(Stored items)
☆ ☆ ☆ ☆

(* ===== verification/Cluster.v ===== *)
(** * Cluster: the in-memory view of the cluster
    (pkg/controllers/state/cluster.go)

    Informers feed NodeClaims, Nodes and pods into the maps of [Cluster].  Each
    exported method runs under the mutex, so a method is one function on the state.
    [None] is a nil dereference or the write to a nil map.  The clock is the argument
    [now]; reads of the API server are fields of [ClusterApi]. *)

From S2P Require Import Prelude Float64 Labels Requirement Objects RepairPolicy Requirements Resources.
From S2P Require Import Taints HostPorts Volumes PodState NodeClaims Evictions NodePoolState StateNodes.

Record Cluster := mkCluster {
  hasSynced : bool;
  nodes : gmap string StateNode;
  bindings : gmap NamespacedName string;
  nodeNameToProviderID : gmap string string;
  nodeClaimNameToProviderID : gmap string string;
  nodePoolResources : gmap string ResourceList;
  daemonSetPods : gmap NamespacedName Pod;
  nodePoolState : NodePoolState;
  podAcks : gmap NamespacedName Z;
  podsSchedulingAttempted : gmap NamespacedName Z;
  podsSchedulableTimes : gmap NamespacedName Z;
  podHealthyNodePoolScheduledTime : gmap NamespacedName Z;
  podToNodeClaim : gmap NamespacedName string;
  clusterState : Z;
  unsyncedStartTime : Z;
  lastUnsyncedLogTime : Z;
  antiAffinityPods : gmap NamespacedName Pod;
  bufferPodCounts : gmap string Z;
}.

(** Assignments to one field. *)
Definition set_hasSynced (c : Cluster) (v : bool) : Cluster :=
  mkCluster v (nodes c) (bindings c) (nodeNameToProviderID c) (nodeClaimNameToProviderID c) (nodePoolResources
    c) (daemonSetPods c) (nodePoolState c) (podAcks c) (podsSchedulingAttempted c) (podsSchedulableTimes c)
    (podHealthyNodePoolScheduledTime c) (podToNodeClaim c) (clusterState c) (unsyncedStartTime c)
    (lastUnsyncedLogTime c) (antiAffinityPods c) (bufferPodCounts c).

Definition set_nodes (c : Cluster) (v : gmap string StateNode) : Cluster :=
  mkCluster (hasSynced c) v (bindings c) (nodeNameToProviderID c) (nodeClaimNameToProviderID c)
    (nodePoolResources c) (daemonSetPods c) (nodePoolState c) (podAcks c) (podsSchedulingAttempted c)
    (podsSchedulableTimes c) (podHealthyNodePoolScheduledTime c) (podToNodeClaim c) (clusterState c)
    (unsyncedStartTime c) (lastUnsyncedLogTime c) (antiAffinityPods c) (bufferPodCounts c).

Definition set_bindings (c : Cluster) (v : gmap NamespacedName string) : Cluster :=
  mkCluster (hasSynced c) (nodes c) v (nodeNameToProviderID c) (nodeClaimNameToProviderID c) (nodePoolResources
    c) (daemonSetPods c) (nodePoolState c) (podAcks c) (podsSchedulingAttempted c) (podsSchedulableTimes c)
    (podHealthyNodePoolScheduledTime c) (podToNodeClaim c) (clusterState c) (unsyncedStartTime c)
    (lastUnsyncedLogTime c) (antiAffinityPods c) (bufferPodCounts c).

Definition set_nodeNameToProviderID (c : Cluster) (v : gmap string string) : Cluster :=
  mkCluster (hasSynced c) (nodes c) (bindings c) v (nodeClaimNameToProviderID c) (nodePoolResources c)
    (daemonSetPods c) (nodePoolState c) (podAcks c) (podsSchedulingAttempted c) (podsSchedulableTimes c)
    (podHealthyNodePoolScheduledTime c) (podToNodeClaim c) (clusterState c) (unsyncedStartTime c)
    (lastUnsyncedLogTime c) (antiAffinityPods c) (bufferPodCounts c).

Definition set_nodeClaimNameToProviderID (c : Cluster) (v : gmap string string) : Cluster :=
  mkCluster (hasSynced c) (nodes c) (bindings c) (nodeNameToProviderID c) v (nodePoolResources c) (daemonSetPods
    c) (nodePoolState c) (podAcks c) (podsSchedulingAttempted c) (podsSchedulableTimes c)
    (podHealthyNodePoolScheduledTime c) (podToNodeClaim c) (clusterState c) (unsyncedStartTime c)
    (lastUnsyncedLogTime c) (antiAffinityPods c) (bufferPodCounts c).

Definition set_nodePoolResources (c : Cluster) (v : gmap string ResourceList) : Cluster :=
  mkCluster (hasSynced c) (nodes c) (bindings c) (nodeNameToProviderID c) (nodeClaimNameToProviderID c) v
    (daemonSetPods c) (nodePoolState c) (podAcks c) (podsSchedulingAttempted c) (podsSchedulableTimes c)
    (podHealthyNodePoolScheduledTime c) (podToNodeClaim c) (clusterState c) (unsyncedStartTime c)
    (lastUnsyncedLogTime c) (antiAffinityPods c) (bufferPodCounts c).

Definition set_daemonSetPods (c : Cluster) (v : gmap NamespacedName Pod) : Cluster :=
  mkCluster (hasSynced c) (nodes c) (bindings c) (nodeNameToProviderID c) (nodeClaimNameToProviderID c)
    (nodePoolResources c) v (nodePoolState c) (podAcks c) (podsSchedulingAttempted c) (podsSchedulableTimes c)
    (podHealthyNodePoolScheduledTime c) (podToNodeClaim c) (clusterState c) (unsyncedStartTime c)
    (lastUnsyncedLogTime c) (antiAffinityPods c) (bufferPodCounts c).

Definition set_nodePoolState (c : Cluster) (v : NodePoolState) : Cluster :=
  mkCluster (hasSynced c) (nodes c) (bindings c) (nodeNameToProviderID c) (nodeClaimNameToProviderID c)
    (nodePoolResources c) (daemonSetPods c) v (podAcks c) (podsSchedulingAttempted c) (podsSchedulableTimes c)
    (podHealthyNodePoolScheduledTime c) (podToNodeClaim c) (clusterState c) (unsyncedStartTime c)
    (lastUnsyncedLogTime c) (antiAffinityPods c) (bufferPodCounts c).

Definition set_podAcks (c : Cluster) (v : gmap NamespacedName Z) : Cluster :=
  mkCluster (hasSynced c) (nodes c) (bindings c) (nodeNameToProviderID c) (nodeClaimNameToProviderID c)
    (nodePoolResources c) (daemonSetPods c) (nodePoolState c) v (podsSchedulingAttempted c) (podsSchedulableTimes
    c) (podHealthyNodePoolScheduledTime c) (podToNodeClaim c) (clusterState c) (unsyncedStartTime c)
    (lastUnsyncedLogTime c) (antiAffinityPods c) (bufferPodCounts c).

Definition set_podsSchedulingAttempted (c : Cluster) (v : gmap NamespacedName Z) : Cluster :=
  mkCluster (hasSynced c) (nodes c) (bindings c) (nodeNameToProviderID c) (nodeClaimNameToProviderID c)
    (nodePoolResources c) (daemonSetPods c) (nodePoolState c) (podAcks c) v (podsSchedulableTimes c)
    (podHealthyNodePoolScheduledTime c) (podToNodeClaim c) (clusterState c) (unsyncedStartTime c)
    (lastUnsyncedLogTime c) (antiAffinityPods c) (bufferPodCounts c).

☆ ☆ ☆ ☆

Give back the complete data exactly as supplied.

(* ===== verification/Cluster.v ===== *)
(** * Cluster: the in-memory view of the cluster
    (pkg/controllers/state/cluster.go)

    Informers feed NodeClaims, Nodes and pods into the maps of [Cluster].  Each
    exported method runs under the mutex, so a method is one function on the state.
    [None] is a nil dereference or the write to a nil map.  The clock is the argument
    [now]; reads of the API server are fields of [ClusterApi]. *)

From S2P Require Import Prelude Float64 Labels Requirement Objects RepairPolicy Requirements Resources.
From S2P Require Import Taints HostPorts Volumes PodState NodeClaims Evictions NodePoolState StateNodes.

Record Cluster := mkCluster {
  hasSynced : bool;
  nodes : gmap string StateNode;
  bindings : gmap NamespacedName string;
  nodeNameToProviderID : gmap string string;
  nodeClaimNameToProviderID : gmap string string;
  nodePoolResources : gmap string ResourceList;
  daemonSetPods : gmap NamespacedName Pod;
  nodePoolState : NodePoolState;
  podAcks : gmap NamespacedName Z;
  podsSchedulingAttempted : gmap NamespacedName Z;
  podsSchedulableTimes : gmap NamespacedName Z;
  podHealthyNodePoolScheduledTime : gmap NamespacedName Z;
  podToNodeClaim : gmap NamespacedName string;
  clusterState : Z;
  unsyncedStartTime : Z;
  lastUnsyncedLogTime : Z;
  antiAffinityPods : gmap NamespacedName Pod;
  bufferPodCounts : gmap string Z;
}.

(** Assignments to one field. *)
Definition set_hasSynced (c : Cluster) (v : bool) : Cluster :=
  mkCluster v (nodes c) (bindings c) (nodeNameToProviderID c) (nodeClaimNameToProviderID c) (nodePoolResources
    c) (daemonSetPods c) (nodePoolState c) (podAcks c) (podsSchedulingAttempted c) (podsSchedulableTimes c)
    (podHealthyNodePoolScheduledTime c) (podToNodeClaim c) (clusterState c) (unsyncedStartTime c)
    (lastUnsyncedLogTime c) (antiAffinityPods c) (bufferPodCounts c).

Definition set_nodes (c : Cluster) (v : gmap string StateNode) : Cluster :=
  mkCluster (hasSynced c) v (bindings c) (nodeNameToProviderID c) (nodeClaimNameToProviderID c)
    (nodePoolResources c) (daemonSetPods c) (nodePoolState c) (podAcks c) (podsSchedulingAttempted c)
    (podsSchedulableTimes c) (podHealthyNodePoolScheduledTime c) (podToNodeClaim c) (clusterState c)
    (unsyncedStartTime c) (lastUnsyncedLogTime c) (antiAffinityPods c) (bufferPodCounts c).

Definition set_bindings (c : Cluster) (v : gmap NamespacedName string) : Cluster :=
  mkCluster (hasSynced c) (nodes c) v (nodeNameToProviderID c) (nodeClaimNameToProviderID c) (nodePoolResources
    c) (daemonSetPods c) (nodePoolState c) (podAcks c) (podsSchedulingAttempted c) (podsSchedulableTimes c)
    (podHealthyNodePoolScheduledTime c) (podToNodeClaim c) (clusterState c) (unsyncedStartTime c)
    (lastUnsyncedLogTime c) (antiAffinityPods c) (bufferPodCounts c).

Definition set_nodeNameToProviderID (c : Cluster) (v : gmap string string) : Cluster :=
  mkCluster (hasSynced c) (nodes c) (bindings c) v (nodeClaimNameToProviderID c) (nodePoolResources c)
    (daemonSetPods c) (nodePoolState c) (podAcks c) (podsSchedulingAttempted c) (podsSchedulableTimes c)
    (podHealthyNodePoolScheduledTime c) (podToNodeClaim c) (clusterState c) (unsyncedStartTime c)
    (lastUnsyncedLogTime c) (antiAffinityPods c) (bufferPodCounts c).

Definition set_nodeClaimNameToProviderID (c : Cluster) (v : gmap string string) : Cluster :=
  mkCluster (hasSynced c) (nodes c) (bindings c) (nodeNameToProviderID c) v (nodePoolResources c) (daemonSetPods
    c) (nodePoolState c) (podAcks c) (podsSchedulingAttempted c) (podsSchedulableTimes c)
    (podHealthyNodePoolScheduledTime c) (podToNodeClaim c) (clusterState c) (unsyncedStartTime c)
    (lastUnsyncedLogTime c) (antiAffinityPods c) (bufferPodCounts c).

Definition set_nodePoolResources (c : Cluster) (v : gmap string ResourceList) : Cluster :=
  mkCluster (hasSynced c) (nodes c) (bindings c) (nodeNameToProviderID c) (nodeClaimNameToProviderID c) v
    (daemonSetPods c) (nodePoolState c) (podAcks c) (podsSchedulingAttempted c) (podsSchedulableTimes c)
    (podHealthyNodePoolScheduledTime c) (podToNodeClaim c) (clusterState c) (unsyncedStartTime c)
    (lastUnsyncedLogTime c) (antiAffinityPods c) (bufferPodCounts c).

Definition set_daemonSetPods (c : Cluster) (v : gmap NamespacedName Pod) : Cluster :=
  mkCluster (hasSynced c) (nodes c) (bindings c) (nodeNameToProviderID c) (nodeClaimNameToProviderID c)
    (nodePoolResources c) v (nodePoolState c) (podAcks c) (podsSchedulingAttempted c) (podsSchedulableTimes c)
    (podHealthyNodePoolScheduledTime c) (podToNodeClaim c) (clusterState c) (unsyncedStartTime c)
    (lastUnsyncedLogTime c) (antiAffinityPods c) (bufferPodCounts c).

Definition set_nodePoolState (c : Cluster) (v : NodePoolState) : Cluster :=
  mkCluster (hasSynced c) (nodes c) (bindings c) (nodeNameToProviderID c) (nodeClaimNameToProviderID c)
    (nodePoolResources c) (daemonSetPods c) v (podAcks c) (podsSchedulingAttempted c) (podsSchedulableTimes c)
    (podHealthyNodePoolScheduledTime c) (podToNodeClaim c) (clusterState c) (unsyncedStartTime c)
    (lastUnsyncedLogTime c) (antiAffinityPods c) (bufferPodCounts c).

Definition set_podAcks (c : Cluster) (v : gmap NamespacedName Z) : Cluster :=
  mkCluster (hasSynced c) (nodes c) (bindings c) (nodeNameToProviderID c) (nodeClaimNameToProviderID c)
    (nodePoolResources c) (daemonSetPods c) (nodePoolState c) v (podsSchedulingAttempted c) (podsSchedulableTimes
    c) (podHealthyNodePoolScheduledTime c) (podToNodeClaim c) (clusterState c) (unsyncedStartTime c)
    (lastUnsyncedLogTime c) (antiAffinityPods c) (bufferPodCounts c).

Definition set_podsSchedulingAttempted (c : Cluster) (v : gmap NamespacedName Z) : Cluster :=
  mkCluster (hasSynced c) (nodes c) (bindings c) (nodeNameToProviderID c) (nodeClaimNameToProviderID c)
    (nodePoolResources c) (daemonSetPods c) (nodePoolState c) (podAcks c) v (podsSchedulableTimes c)
    (podHealthyNodePoolScheduledTime c) (podToNodeClaim c) (clusterState c) (unsyncedStartTime c)
    (lastUnsyncedLogTime c) (antiAffinityPods c) (bufferPodCounts c).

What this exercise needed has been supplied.